J1リーグの上位に、プレミアリーグを新設するという構想がある。J1のクラブ数を減らし、より上位のリーグを形成することで、リーグ全体のレベルアップや経営規模の拡大を目指すというものだ。
2010年、Jリーグチェアマンが鬼武健二氏(第3代)から大東和美氏(第4代)に交代したタイミングで、J1クラブの中から8~10クラブを選抜することが検討されていると報じられた。また、2014年に第5代チェアマンに就任した村井満氏は、リーグの抜本的な改革を検討する「リプランニング推進サポートチーム」の中にプレミアリーグ構想を盛り込み、クラブ数を10~14とする案を示した。
これを引き継いだのが、2022年に就任した現在の第6代チェアマン野々村芳和氏だ。野々村氏は「本気で競争しないといけない時期に来ている」と語り、Jリーグが30年以上維持してきた「護送船団方式」からの脱却を示唆。また、現在はJリーグが試合の放映権を一括管理してるところ、各クラブがより積極的に収益を上げ、独自の戦略を立てられるようにする案なども検討される見通しだった。

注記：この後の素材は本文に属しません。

(* ===== verification/Snapshot.v ===== *)
(** * Snapshot files ([internal/snapshot/*.go])

    [FileStore] keeps a snapshot as a data file and a metadata file, both written to a
    temporary name and renamed, and prunes old ones.  SHA-256 and JSON are parameters. *)
From Stdlib Require Import Ascii ZArith Sorted.
From stdpp Require Import gmap strings countable list sorting.
From S2P Require Import Prelude GoStrings Codec Files.

Record Metadata := MkMetadata {
  md_Term : Z; md_Index : Z; md_ConfState : str; md_Checksum : str; md_FileSize : Z
}.
#[export] Instance Metadata_eq_dec : EqDecision Metadata.
Proof. solve_decision. Defined.
#[export] Instance Metadata_countable : Countable Metadata.
Proof.
  refine (inj_countable' (λ m, (md_Term m, md_Index m, md_ConfState m, md_Checksum m, md_FileSize m))
    (λ '(a, b, c, d, e), MkMetadata a b c d e) _). by intros [].
Defined.
Inductive SnapErr := errSnapshotNotFound | ErrExport | ErrMetaMarshal | ErrMetaUnmarshal | ErrNoFile (name : str).
#[export] Instance SnapErr_eq_dec : EqDecision SnapErr.
Proof. solve_decision. Defined.
(** What an exporter writes, and whether it fails afterwards. *)
Record Exporter := MkExporter { ex_data : str; ex_fails : bool }.

Definition defaultKeepSnapshots : Z := 2.
Record FileStore := MkFileStore { sn_keep : Z; sn_files : files; sn_trace : list FsOp }.
Definition NewFileStore (f : files) : FileStore := MkFileStore defaultKeepSnapshots f [].
Definition S' (A : Type) : Type := ST FileStore SnapErr A.
Definition do_calls (ops : list FsOp) (s : FileStore) : FileStore :=
  MkFileStore (sn_keep s) (fs_run (sn_files s) ops) (sn_trace s ++ ops).
Definition call (op : FsOp) : S' unit := st_modify (do_calls [op]).

Definition dot_snap : str := lit ".snap".
Definition dot_meta : str := lit ".meta".
Definition snap_tmp_suffix : str := lit ".tmp".
Definition base_name (m : Metadata) : str :=
  lit "snapshot-" ++ Format020 (md_Term m) ++ lit "-" ++ Format020 (md_Index m).
Definition snapshotPath (m : Metadata) : str := base_name m ++ dot_snap.
Definition metadataPath (m : Metadata) : str := base_name m ++ dot_meta.

(** [sort.Slice] by index and term, newest first. *)
Definition newest_le (a b : Metadata) : Prop :=
  (md_Index b < md_Index a)%Z ∨ (md_Index a = md_Index b ∧ (md_Term b ≤ md_Term a)%Z).
#[export] Instance newest_le_dec : RelDecision newest_le.
Proof. intros a b. unfold newest_le. apply _. Defined.
Definition sort_metas (ms : list Metadata) : list Metadata := merge_sort newest_le ms.

Section snapshot.
Context `{Json Metadata} (sha256_hex : str → str).

Definition load_meta (f : files) (metas : list Metadata) (path : str) : result SnapErr (list Metadata) :=
  match f !! path with
  | None => Err (ErrNoFile path)
  | Some data =>
      match json_unmarshal data with
      | None => Err ErrMetaUnmarshal
      | Some meta => Ok (metas ++ [meta])
      end
  end.
Definition listMetadata : S' (list Metadata) :=
  s ← st_get;
  metas ← st_lift (foldM (load_meta (sn_files s)) [] (sorted_names (glob_suffix dot_meta (sn_files s))));
  mret (sort_metas metas).
Definition latestMetadata : S' Metadata :=
  metas ← listMetadata;
  match metas with [] => st_fail errSnapshotNotFound | m :: _ => mret m end.
Definition OpenLatest : S' (Metadata * str) :=
  meta ← latestMetadata;
  s ← st_get;
  match sn_files s !! snapshotPath meta with
  | None => st_fail (ErrNoFile (snapshotPath meta))
  | Some data => mret (meta, data)
  end.
Definition persistMetadata (meta : Metadata) : S' unit :=
  match json_marshal meta with
  | None => st_fail ErrMetaMarshal
  | Some data =>
      call (FCreate (metadataPath meta ++ snap_tmp_suffix));;
      call (FAppend (metadataPath meta ++ snap_tmp_suffix) data);;
      call (FRename (metadataPath meta ++ snap_tmp_suffix) (metadataPath meta))
  end.
Definition remove_pair (m : Metadata) : S' unit :=
  call (FRemove (snapshotPath m));; call (FRemove (metadataPath m)).
Definition Cleanup (keep : Z) : S' unit :=
  s ← st_get;
  let keep := if (keep <=? 0)%Z then sn_keep s else keep in
  metas ← listMetadata;
  if (Z.of_nat (length metas) <=? keep)%Z then mret tt
  else st_iter remove_pair (drop (Z.to_nat keep) metas).
(** [_ = s.Cleanup(...)]: the error is dropped. *)
Definition ignore_err {A} (m : S' A) : S' unit := λ s, ((m s).1, Ok tt).
Definition complete (meta : Metadata) (data : str) : Metadata :=
  MkMetadata (md_Term meta) (md_Index meta) (md_ConfState meta) (sha256_hex data) (Z.of_nat (length data)).
Definition Create (meta : Metadata) (exporter : option Exporter) : S' Metadata :=
  let tmpPath := snapshotPath meta ++ snap_tmp_suffix in
  let data := match exporter with Some e => ex_data e | None => [] end in
  call (FCreate tmpPath);;
  call (FAppend tmpPath data);;
  if match exporter with Some e => ex_fails e | None => false end then st_fail ErrExport
  else
    let meta := complete meta data in
    call (FRename tmpPath (snapshotPath meta));;
    persistMetadata meta;;
    s ← st_get;
    ignore_err (Cleanup (sn_keep s));;
    mret meta.
(** The reader's content; [None] when reading fails. *)
Definition Install (meta : Metadata) (r : Exporter) : S' unit :=
  Create meta (Some r);; mret tt.
End snapshot.
(** ** Requests *)
Definition Propose (data : str) : N unit := ensureRunning;; node_call (CPropose data).
Definition ProposeCommand (cmd : Command) : N unit :=
  match json_marshal cmd with Some data => Propose data | None => st_fail ErrMarshalCommand end.
Definition Step (message : Message) : N unit := ensureRunning;; node_call (CStep message).
Definition TransferLeadership (targetNodeID : Z) : N unit :=
  ensureRunning;;
  if (targetNodeID =? 0)%Z then st_fail ErrTarget
  else n ← st_get; drop_err (node_call (CTransferLeadership (cfg_NodeID (rn_cfg n)) targetNodeID)).
Definition ApplyConfChange (change : ConfChangeRequest) : N unit :=
  ensureRunning;;
  if bool_decide (cr_Type change = []) then st_fail ErrConfType
  else if (cr_NodeID change =? 0)%Z then st_fail ErrConfNodeID
  else node_call (CProposeConfChange (toConfChange change)).
Definition node_Status (n : RaftNode) : Status :=
  let s := rn_status n in
  MkStatus (st_NodeID s) (st_ClusterID s) (st_LeaderID s) (st_Role s) (st_AppliedIndex s) (st_CommitIndex s)
    (rn_started n) (rn_stopped n).
Definition node_HardState (n : RaftNode) : HardState :=
  match ms_InitialState (rn_storage n) with Ok (hs, _) => hs | Err _ => zero_state end.
Definition node_ConfState (n : RaftNode) : ConfState :=
  match ms_InitialState (rn_storage n) with Ok (_, cs) => cs | Err _ => empty_conf end.
Definition node_SetMemberAddress (id : Z) (http grpc admin : str) : N unit :=
  on_kv (λ s, Pebble.SetMemberAddress s id http grpc admin).
Definition node_DeleteMemberAddress (id : Z) : N unit := on_kv (λ s, Pebble.DeleteMemberAddress s id).
Definition node_ListMemberAddresses : N (list MemberAddress) := on_kv_read Pebble.ListMemberAddresses.

(** A snapshot that arrived through the transport. *)
Definition InstallSnapshot (meta : Metadata) (data : str) : N unit :=
  ensureRunning;;
  on_snap (Snapshot.Install sha256_hex meta (MkExporter data false));;
  when (negb (bool_decide (data = []))) (on_kv (λ s, Pebble.Restore s data));;
  tolerate ErrSnapOutOfDate (on_ms_ (λ ms, ms_ApplySnapshot ms
    (MkRaftSnapshot data (md_Index meta) (md_Term meta) (unmarshalConfState (md_ConfState meta)))));;
  on_kv (λ s, SetAppliedIndex s (md_Index meta));;
  on_kv (λ s, SetAppliedTerm s (md_Term meta));;
  on_wal (Wal.TruncatePrefix (md_Index meta));;
  st_modify (set_status (λ s,
    let s := if (st_AppliedIndex s <? md_Index meta)%Z then with_applied (md_Index meta) s else s in
    if (st_CommitIndex s <? md_Index meta)%Z then with_commit (md_Index meta) s else s)).
End node.
(** ** Bootstrap *)
(** A node of [New] whose log and store have been opened. *)
Definition booting (n : RaftNode) : Prop :=
  rn_node n = None ∧ rn_storage n = NewMemoryStorage ∧ rn_waiters n = ∅ ∧ rn_chans n = ∅.
Lemma restore_snapshot_ok n m data src log c s : rn_storage n = NewMemoryStorage → ps_open (rn_kv n) = true →
  md_Index m = Z.of_nat s → 0 < s → s ≤ c → members_wf (store_map src) → Pebble.Snapshot src = Ok data →
  converges (store_map src) log s c →
  ∃ ms kv, restore_snapshot m data n = (set_stores ms (rn_wal n) (rn_snap n) kv n, Ok (Z.of_nat s)) ∧
    kv_holds kv log c s ∧ ms_last ms = Z.of_nat s ∧ ms_snap ms = Z.of_nat s ∧ ms_first ms = (Z.of_nat s + 1)%Z.
Proof.
  intros Hms Ho Hix Hs Hsc Hw Hsn Hcv. unfold restore_snapshot. rewrite Hix, (proj2 (Z.ltb_lt _ _)) by lia.
  destruct (snapshot_decodes payload_faithful src data Hw Hsn) as [p Hp].
  destruct (Restore_done (rn_kv n) data p Ho Hp) as (k1&Er&Ho1).
  destruct (snapshot_restored payload_faithful src data (rn_kv n) k1 Hw Hsn Er) as (Hb&Hmem&_).
  rewrite (n_bind _ _ _ _ _ (on_kv_ok _ _ _ _ Er)). set (n1 := set_stores _ _ _ k1 n).
  destruct (set_applied_ok (Z.of_nat s) (md_Term m) n1 Ho1) as (k2&E2&Ho2&Hm2). rewrite (n_bind _ _ _ _ _ E2).
  set (n2 := set_stores _ _ _ k2 n1). set (snap := MkRaftSnapshot data (Z.of_nat s) _ _).
  destruct ms_new as (Hl0&Hs0&Hf0).
  destruct (ms_ApplySnapshot_ok NewMemoryStorage snap) as (ms&Ea&Hl&Hs'&Hf); [cbn; lia|cbn; lia|].
  assert (tolerate ErrSnapOutOfDate (on_ms_ (λ ms, ms_ApplySnapshot ms snap)) n2 =
    (set_stores ms (rn_wal n) (rn_snap n) k2 n, Ok tt)) as E3.
  { unfold tolerate. erewrite on_ms_ok; [reflexivity|]. cbn. by rewrite Hms. }
  rewrite (n_bind _ _ _ _ _ E3). exists ms, k2. split; [done|]. split_and!; [|done..].
  change (rn_kv n1) with k1 in Hm2. split_and!; [done| |rewrite Hm2; left; apply record_applied_index|done|].
  - rewrite Hm2. apply members_wf_record. by apply (members_wf_ext (store_map src)).
  - eapply converges_business; [|exact Hcv]. by rewrite Hm2, record_applied_business, Hb.
Qed.
(** The snapshot phase: the contents at [s], or the old ones. *)
Definition snapshot_phase : N Z :=
  latest ← open_latest; match latest with Some (meta, data) => restore_snapshot meta data | None => mret 0%Z end.
Lemma latest_newest n log c s : snap_holds sha256_hex (rn_snap n) log c s → 0 < s → rn_storage n = NewMemoryStorage →
  ps_open (rn_kv n) = true →
  ∃ ms kv, snapshot_phase n = (set_stores ms (rn_wal n) (rn_snap n) kv n, Ok (Z.of_nat s)) ∧
    kv_holds kv log c s ∧ ms_last ms = Z.of_nat s ∧ ms_snap ms = Z.of_nat s ∧ ms_first ms = (Z.of_nat s + 1)%Z.
Proof.
  intros (_&ms0&Hi&Hms) Hpos Hst Ho. destruct ms0 as [|m ms0]; [lia|].
  destruct Hms as (Hix&[Hs Hsc]&data&src&Hf&Hw&Hsn&Hcv).
  destruct (OpenLatest_ok sha256_hex 1 _ _ _ Hi) as (d&Hop&_&_&Hf'). rewrite Hf in Hf'. injection Hf' as <-.
  unfold snapshot_phase. rewrite (n_bind _ _ n n (Some (m, data))) by (unfold open_latest; rewrite Hop; by destruct n).
  destruct (restore_snapshot_ok n m data src log c s Hst Ho Hix Hs Hsc Hw Hsn Hcv) as (ms&kv&E&?&?&?&?).
  exists ms, kv. by split_and!.
Qed.
Lemma latest_ok n log c s i : snap_holds sha256_hex (rn_snap n) log c s → rn_storage n = NewMemoryStorage →
  kv_holds (rn_kv n) log c i →
  ∃ ms kv i', snapshot_phase n = (set_stores ms (rn_wal n) (rn_snap n) kv n, Ok (Z.of_nat s)) ∧
    s ≤ i' ∧ kv_holds kv log c i' ∧ ms_last ms = Z.of_nat s ∧ ms_snap ms = Z.of_nat s ∧ ms_first ms = (Z.of_nat s + 1)%Z.
Proof.
  intros Hsn Hst Hkv. destruct (decide (0 < s)) as [Hs|Hs].
  { destruct (latest_newest n log c s Hsn Hs Hst (proj1 Hkv)) as (ms&kv&E&Hkv2). exists ms, kv, s. split_and!; [done|lia|apply Hkv2..]. }
  destruct Hsn as (_&[|m ms0]&Hi&Hms); [|destruct Hms as (_&?&_); lia]. subst s.
  unfold snapshot_phase. rewrite (n_bind _ _ n n None).
  2: { unfold open_latest. rewrite (OpenLatest_none sha256_hex 2 _ Hi). by destruct n. }
  exists (rn_storage n), (rn_kv n), i. split; [by destruct n|]. rewrite Hst. destruct ms_new as (->&->&->).
  by split_and!; [lia|..].
Qed.
Lemma n_bind2 {A B C} (m : N A) (f : A → N B) (g : B → N C) n n1 b :
  (m ≫= f) n = (n1, Ok b) → (m ≫= (λ a, f a ≫= g)) n = g b n1.
Proof.
  unfold mbind, ST_bind. destruct (m n) as [n0 [a|e]]; [|done]. destruct (f a n0) as [n2 [b'|e]]; [|done]. by intros [= -> ->].
Qed.
Lemma ms_load_done ms log s base : log_wf log → base ≤ s → s ≤ length log →
  ms_last ms = Z.of_nat s → ms_snap ms = Z.of_nat s → ms_first ms = (Z.of_nat s + 1)%Z → drop base log ≠ [] →
  ∃ ms', ms_Append ms (drop base log) = Ok ms' ∧ ms_holds ms' log s.
Proof.
  intros [Hlf _ _ _] Hb Hsl Hl Hs Hf Hne. destruct (drop base log) as [|e es] eqn:Ed; [done|].
  assert (length (e :: es) = length log - base) as Hlen by (by rewrite <-Ed, length_drop). cbn [length] in Hlen.
  pose proof (log_from_drop 1 log base ltac:(lia) Hlf) as Hd. rewrite Ed in Hd.
  assert (e_Index e = Z.of_nat base + 1)%Z as He by (destruct Hd; lia).
  assert (log_from (e_Index e) (e :: es)) as Hd' by (rewrite He; by replace (Z.of_nat base + 1)%Z with (1 + Z.of_nat base)%Z by lia).
  destruct (last_entry e es Hd') as (e'&El&Hi'). cbn [length] in Hi'.
  destruct (ms_Append_ok ms (e :: es) e e' eq_refl El Hd') as (ms'&Ha&Hs'&Hf'&Hl'); [lia|].
  exists ms'. split; [done|]. unfold ms_holds. rewrite Hl', Hs', Hf', Hs, Hf, Hl. split_and!; [|done|lia].
  destruct (Z.ltb_spec (e_Index e') (Z.of_nat s + 1)); lia.
Qed.
Lemma kept_stretch log (s c base : nat) : log_from 1 log → base ≤ s → s ≤ c → c ≤ length log →
  List.filter (kept (Z.of_nat s) (Z.of_nat c)) (drop base log) = stretch s c log.
Proof.
  intros Hl Hb Hs Hc. pose proof (log_from_drop 1 log base ltac:(lia) Hl) as Hd.
  unfold kept. rewrite (log_from_filter_range _ _ (Z.of_nat s) (Z.of_nat c) Hd) by lia. unfold stretch.
  rewrite take_drop_commute, drop_drop. f_equal; [lia|]. f_equal. lia.
Qed.
(** The replay over the loaded log. *)
Lemma replay_committed_ok n log (s c base i : nat) : log_wf log → base ≤ s → s ≤ i → s ≤ c → c ≤ length log → kv_holds (rn_kv n) log c i →
  ∃ kv i', st_iter (replay_entry (Z.of_nat s) (Z.of_nat c)) (drop base log) n = (with_kv kv n, Ok tt) ∧
    s ≤ i' ∧ kv_holds kv log c i' ∧ business (store_map kv) = state_after (take c log).
Proof.
  intros Hwf Hb Hsi Hsc Hc (Ho&Hm&Ha&Hi&Hcv). pose proof (lw_from _ Hwf) as Hlf.
  destruct (replay_loop_ok (Z.of_nat s) (Z.of_nat c) (drop base log) n Ho) as (kv&Er&Ho'&[Hbu Hap Hmem]).
  { apply Forall_drop, Hwf. }
  rewrite kept_stretch in * by done.
  assert (business (store_map kv) = state_after (take c log)) as Hst
    by (rewrite Hbu; by apply (converges_earlier _ _ s i c)).
  destruct (decide (s = c)) as [->|Hne].
  - exists kv, i. rewrite stretch_refl in Hap, Hbu. cbn [last] in Hap. unfold replay in Hbu. cbn [fold_left] in Hbu. split_and!; [done..| |done].
    split_and!; [done|by apply Hmem| |done|by apply (converges_business (store_map (rn_kv n)))].
    unfold applied_is. by rewrite Hap.
  - exists kv, c. split_and!; [done|done| |done].
    destruct (stretch_nonempty s c log) as [e He]; [lia..|]. rewrite He in Hap.
    rewrite (stretch_last s c log e) in Hap by (done || lia).
    split_and!; [done|by apply Hmem|by left|done|by apply converges_done].
Qed.
Lemma bootstrap_ok n log c i base s : booting n → log_wf log → c ≤ length log → base ≤ s → s ≤ c →
  wal_holds (rn_wal n) log c base → snap_holds sha256_hex (rn_snap n) log c s → kv_holds (rn_kv n) log c i →
  ∃ ms kv i' f fresh, bootstrapStorage n =
      (set_status f (set_flags fresh (rn_readIndexCounter n) (rn_started n) (rn_stopped n)
        (set_stores ms (rn_wal n) (rn_snap n) kv n)), Ok tt) ∧
    (∀ st, st_AppliedIndex (f st) = Z.of_nat c ∧ st_CommitIndex (f st) = Z.of_nat c) ∧
    s ≤ i' ∧ kv_holds kv log c i' ∧ ms_holds ms log s ∧ business (store_map kv) = state_after (take c log).
Proof.
  intros (Hnode&Hst&Hws&Hcs) Hwf Hc Hbs Hsc Hw Hsn Hkv. unfold bootstrapStorage.
  destruct (latest_ok n log c s i Hsn Hst Hkv) as (ms1&k1&i1&El&Hsi&Hkv1&Hl1&Hs1&Hf1).
  rewrite (n_bind2 _ _ _ _ _ _ El). set (n1 := set_stores ms1 _ _ k1 n).
  destruct Hw as (Hinv&Hcm&Hes).
  rewrite (n_bind _ _ n1 n1 (w_state (rn_wal n), drop base log)).
  2: { assert (Wal.Load (rn_wal n1) = (rn_wal n, Ok (w_state (rn_wal n), drop base log))) as E.
       { unfold Wal.Load, mbind, ST_bind, st_get. cbn. destruct Hinv as (cs&Hop&_). by rewrite Hop, Hes. }
       by rewrite (on_wal_ok _ n1 _ _ E). }
  cbn [fst snd]. rewrite !IsEmptyHardState_spec, Hcm.
  assert (∃ ms2, when (negb (isEmptyHardState (w_state (rn_wal n)))) (on_ms_ (λ ms, Ok (ms_SetHardState ms (w_state (rn_wal n))))) n1 =
      (set_stores ms2 (rn_wal n) (rn_snap n) k1 n, Ok tt) ∧
      ms_last ms2 = Z.of_nat s ∧ ms_snap ms2 = Z.of_nat s ∧ ms_first ms2 = (Z.of_nat s + 1)%Z) as (ms2&E2&Hl2&Hs2&Hf2).
  { destruct (isEmptyHardState _); cbn [negb when]; [by exists ms1|].
    destruct (ms_SetHardState_ok ms1 (w_state (rn_wal n))) as (E1'&E2'&E3').
    exists (ms_SetHardState ms1 (w_state (rn_wal n))). rewrite E1', E2', E3'. split; [by erewrite on_ms_ok|done]. }
  rewrite (n_bind _ _ _ _ _ E2). set (n2 := set_stores ms2 _ _ k1 n).
  assert (∃ ms3, when (negb (bool_decide (drop base log = []))) (on_ms_ (λ ms, ms_Append ms (drop base log))) n2 =
      (set_stores ms3 (rn_wal n) (rn_snap n) k1 n, Ok tt) ∧ ms_holds ms3 log s) as (ms3&E3&Hm3).
  { case_bool_decide as Ed; cbn [negb when].
    - exists ms2. split; [done|]. apply (f_equal length) in Ed. rewrite length_drop in Ed. cbn [length] in Ed.
      unfold ms_holds. rewrite Hl2, Hs2, Hf2. lia.
    - destruct (ms_load_done ms2 log s base) as (ms3&Ea&?); [done|done|lia|done..|]. exists ms3. split; [by erewrite on_ms_ok|done]. }
  rewrite (n_bind _ _ _ _ _ E3). set (n3 := set_stores ms3 _ _ k1 n).
  match goal with |- context [when ?b (st_modify ?g)] => assert (∃ fr, when b (st_modify g) n3 =
    (set_flags fr (rn_readIndexCounter n) (rn_started n) (rn_stopped n) n3, Ok tt)) as [fr E4] end.
  { destruct (_ || _ || _); [by exists false|]. exists (rn_fresh n). by destruct n. }
  rewrite (n_bind _ _ _ _ _ E4). set (n4 := set_flags fr _ _ _ n3).
  assert (∃ kv i', when (negb (isEmptyHardState (w_state (rn_wal n))) && (Z.of_nat s <? Z.of_nat c)%Z)
      (st_iter (replay_entry (Z.of_nat s) (Z.of_nat c)) (drop base log)) n4 = (with_kv kv n4, Ok tt) ∧
      s ≤ i' ∧ kv_holds kv log c i' ∧ business (store_map kv) = state_after (take c log)) as (kv&i'&E5&Hsi'&Hkv'&Hbus).
  { destruct (negb (isEmptyHardState (w_state (rn_wal n))) && (Z.of_nat s <? Z.of_nat c)%Z) eqn:Eb; cbn [when].
    - by apply (replay_committed_ok n4 log s c base i1).
    - assert (s = c) as ->.
      { apply andb_false_iff in Eb as [Eb|Eb%Z.ltb_ge]; [|lia]. apply negb_false_iff in Eb. unfold isEmptyHardState in Eb.
        rewrite Hcm in Eb. apply andb_true_iff in Eb as [_ Eb%Z.eqb_eq]. lia. }
      pose proof Hkv1 as (_&_&_&Hi1&Hcv). assert (i1 = c) as -> by lia.
      exists k1, c. split_and!; [done|done|done|]. by apply converges_done. }
  rewrite (n_bind _ _ _ _ _ E5).
  exists ms3, kv, i', (λ st, with_commit (Z.of_nat c) (with_applied (Z.of_nat c) st)), fr.
  split; [done|]. by split_and!.
Qed.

ここでは、Jリーグにおけるプレミアリーグ構想の概要と、その核心となるクラブ選出の基準やプロセスについて示していきたい。

Jリーグプレミアリーグ構想の主な目的
1993年の開幕以来Jリーグは着実に成長を遂げ、2024年度のクラブ総売上高は過去最高の1,629億円を記録した。しかし、創設年がたった1年しか違わないイングランドのプレミアリーグの2022/23シーズンの総売上高は60億5800万ポンド(約1兆1,500億円)。実に10倍近くもの差だ。もちろん、英国民にとってフットボールとは国技であり、その人気やプレーレベルに圧倒的な差があることも理由の1つだろう。